TASK DIRECTIONS:
Take from the records below each line that holds "Import".

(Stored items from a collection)
^^^^^^^^
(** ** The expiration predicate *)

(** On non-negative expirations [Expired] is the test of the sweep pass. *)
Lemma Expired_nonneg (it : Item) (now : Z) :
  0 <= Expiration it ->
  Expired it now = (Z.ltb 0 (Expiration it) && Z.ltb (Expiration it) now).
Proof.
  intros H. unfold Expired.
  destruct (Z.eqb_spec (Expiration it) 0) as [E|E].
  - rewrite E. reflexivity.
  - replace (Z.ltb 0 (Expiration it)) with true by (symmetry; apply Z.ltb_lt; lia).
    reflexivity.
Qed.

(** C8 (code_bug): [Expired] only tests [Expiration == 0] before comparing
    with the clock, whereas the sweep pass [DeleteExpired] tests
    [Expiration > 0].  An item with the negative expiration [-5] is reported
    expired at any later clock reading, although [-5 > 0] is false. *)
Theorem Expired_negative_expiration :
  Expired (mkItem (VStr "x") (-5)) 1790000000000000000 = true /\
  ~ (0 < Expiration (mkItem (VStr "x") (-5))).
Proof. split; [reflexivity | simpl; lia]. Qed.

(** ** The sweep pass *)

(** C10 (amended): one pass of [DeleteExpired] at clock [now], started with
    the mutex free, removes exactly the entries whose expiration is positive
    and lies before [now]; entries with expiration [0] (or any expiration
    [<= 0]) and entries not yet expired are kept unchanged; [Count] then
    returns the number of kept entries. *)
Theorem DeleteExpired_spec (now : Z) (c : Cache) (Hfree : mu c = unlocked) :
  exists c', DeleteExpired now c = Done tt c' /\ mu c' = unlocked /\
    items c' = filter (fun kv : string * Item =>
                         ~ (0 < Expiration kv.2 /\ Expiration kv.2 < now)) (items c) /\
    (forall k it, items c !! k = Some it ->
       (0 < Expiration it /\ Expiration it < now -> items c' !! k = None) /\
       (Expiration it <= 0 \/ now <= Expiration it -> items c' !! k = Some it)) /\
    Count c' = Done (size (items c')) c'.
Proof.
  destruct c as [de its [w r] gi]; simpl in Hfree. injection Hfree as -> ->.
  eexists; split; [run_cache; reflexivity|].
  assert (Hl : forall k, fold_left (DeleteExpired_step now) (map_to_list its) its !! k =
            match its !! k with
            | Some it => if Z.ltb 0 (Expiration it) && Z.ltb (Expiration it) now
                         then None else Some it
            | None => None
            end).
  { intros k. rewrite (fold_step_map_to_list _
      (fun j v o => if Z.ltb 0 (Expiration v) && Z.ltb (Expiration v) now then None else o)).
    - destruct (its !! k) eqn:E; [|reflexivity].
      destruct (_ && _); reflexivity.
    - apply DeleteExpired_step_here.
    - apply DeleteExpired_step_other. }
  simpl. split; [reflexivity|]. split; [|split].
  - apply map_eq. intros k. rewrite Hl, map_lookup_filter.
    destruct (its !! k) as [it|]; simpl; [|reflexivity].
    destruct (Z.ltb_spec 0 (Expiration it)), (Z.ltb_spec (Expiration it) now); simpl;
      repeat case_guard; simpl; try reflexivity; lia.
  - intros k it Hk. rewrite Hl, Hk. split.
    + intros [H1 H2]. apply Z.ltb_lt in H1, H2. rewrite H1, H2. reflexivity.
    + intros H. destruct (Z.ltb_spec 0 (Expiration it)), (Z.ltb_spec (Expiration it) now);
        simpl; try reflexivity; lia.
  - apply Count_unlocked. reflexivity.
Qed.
^^^^^^^^
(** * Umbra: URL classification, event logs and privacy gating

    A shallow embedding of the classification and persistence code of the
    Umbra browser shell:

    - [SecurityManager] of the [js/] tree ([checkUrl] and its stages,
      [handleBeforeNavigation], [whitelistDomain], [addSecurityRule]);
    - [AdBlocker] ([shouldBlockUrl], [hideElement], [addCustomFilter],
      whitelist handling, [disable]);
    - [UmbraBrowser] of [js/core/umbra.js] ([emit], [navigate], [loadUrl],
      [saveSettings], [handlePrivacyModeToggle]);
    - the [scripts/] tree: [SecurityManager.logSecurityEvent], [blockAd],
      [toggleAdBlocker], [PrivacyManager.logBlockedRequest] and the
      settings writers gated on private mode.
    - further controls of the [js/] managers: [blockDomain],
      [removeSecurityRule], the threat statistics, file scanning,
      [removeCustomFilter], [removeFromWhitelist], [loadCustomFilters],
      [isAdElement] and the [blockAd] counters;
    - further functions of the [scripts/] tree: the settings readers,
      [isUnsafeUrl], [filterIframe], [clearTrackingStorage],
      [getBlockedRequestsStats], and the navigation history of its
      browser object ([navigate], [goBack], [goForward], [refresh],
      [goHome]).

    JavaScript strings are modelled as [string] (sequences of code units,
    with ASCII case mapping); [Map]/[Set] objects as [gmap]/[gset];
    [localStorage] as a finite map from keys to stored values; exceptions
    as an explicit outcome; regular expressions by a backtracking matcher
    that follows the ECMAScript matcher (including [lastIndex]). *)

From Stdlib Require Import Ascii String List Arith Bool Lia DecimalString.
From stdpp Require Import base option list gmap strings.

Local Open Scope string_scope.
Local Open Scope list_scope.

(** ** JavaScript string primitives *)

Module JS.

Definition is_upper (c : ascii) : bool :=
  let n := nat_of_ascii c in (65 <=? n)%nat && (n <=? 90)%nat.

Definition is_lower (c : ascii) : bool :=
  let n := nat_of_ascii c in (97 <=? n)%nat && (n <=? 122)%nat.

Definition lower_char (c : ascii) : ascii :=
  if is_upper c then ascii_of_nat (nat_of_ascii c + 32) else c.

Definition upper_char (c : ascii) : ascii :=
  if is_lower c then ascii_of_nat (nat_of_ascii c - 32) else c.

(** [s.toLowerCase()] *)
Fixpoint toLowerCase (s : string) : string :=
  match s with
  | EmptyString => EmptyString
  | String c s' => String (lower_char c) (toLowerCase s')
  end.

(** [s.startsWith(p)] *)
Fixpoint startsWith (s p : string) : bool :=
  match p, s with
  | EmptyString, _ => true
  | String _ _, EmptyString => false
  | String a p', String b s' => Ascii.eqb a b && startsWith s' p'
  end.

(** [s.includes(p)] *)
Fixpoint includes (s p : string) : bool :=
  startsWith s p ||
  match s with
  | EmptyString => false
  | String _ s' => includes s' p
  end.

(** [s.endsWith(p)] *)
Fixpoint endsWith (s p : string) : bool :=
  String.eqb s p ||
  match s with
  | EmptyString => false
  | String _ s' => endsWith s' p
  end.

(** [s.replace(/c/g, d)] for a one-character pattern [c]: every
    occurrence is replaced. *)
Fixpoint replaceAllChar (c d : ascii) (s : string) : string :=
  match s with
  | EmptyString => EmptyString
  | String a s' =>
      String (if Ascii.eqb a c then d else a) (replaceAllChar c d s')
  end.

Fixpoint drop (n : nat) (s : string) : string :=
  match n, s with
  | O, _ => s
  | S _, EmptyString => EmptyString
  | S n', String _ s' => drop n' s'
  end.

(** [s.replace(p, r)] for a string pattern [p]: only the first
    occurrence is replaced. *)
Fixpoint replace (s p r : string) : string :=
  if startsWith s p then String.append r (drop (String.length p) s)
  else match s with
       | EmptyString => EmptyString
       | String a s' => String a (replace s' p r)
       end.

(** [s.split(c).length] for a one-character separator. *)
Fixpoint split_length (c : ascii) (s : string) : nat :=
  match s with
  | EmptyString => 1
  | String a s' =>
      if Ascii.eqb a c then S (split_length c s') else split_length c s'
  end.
^^^^^^^^
SOLUTION FOR THIS TASK:
From Stdlib Require Import Ascii String List Arith Bool Lia DecimalString.
From stdpp Require Import base option list gmap strings.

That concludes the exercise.